======== RECORD EXTRACTS ========
Definition set_loop (l : LoopState) (s : Session) : Session :=
  {| s_fence := s_fence s; s_leaseExpiresAtMs := s_leaseExpiresAtMs s; s_heartbeatFailure := s_heartbeatFailure s;
     s_terminationFailure := s_terminationFailure s; s_aborted := s_aborted s; s_stopped := s_stopped s; s_loop := l;
     s_operation := s_operation s; s_main := s_main s |}.

(** [heartbeatFailure = e; operationAbort.abort(e); return;] *)
Definition fail_heartbeat (e : PostgresSchedulerExecutionError) (s : Session) : Session :=
  {| s_fence := s_fence s; s_leaseExpiresAtMs := s_leaseExpiresAtMs s; s_heartbeatFailure := Some e;
     s_terminationFailure := s_terminationFailure s; s_aborted := true; s_stopped := s_stopped s; s_loop := LoopEnded;
     s_operation := s_operation s; s_main := s_main s |}.

Definition renew (expiresAt : Z) (s : Session) : Session :=
  {| s_fence := s_fence s; s_leaseExpiresAtMs := expiresAt; s_heartbeatFailure := s_heartbeatFailure s;
     s_terminationFailure := s_terminationFailure s; s_aborted := s_aborted s; s_stopped := s_stopped s;
     s_loop := if s_stopped s then LoopEnded else LoopWaiting; s_operation := s_operation s; s_main := s_main s |}.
========
— TASK DETAILS —
Where a line of the entries contains "Session", report that line.

— TASK OUTPUT —
Definition set_loop (l : LoopState) (s : Session) : Session :=
Definition fail_heartbeat (e : PostgresSchedulerExecutionError) (s : Session) : Session :=
Definition renew (expiresAt : Z) (s : Session) : Session :=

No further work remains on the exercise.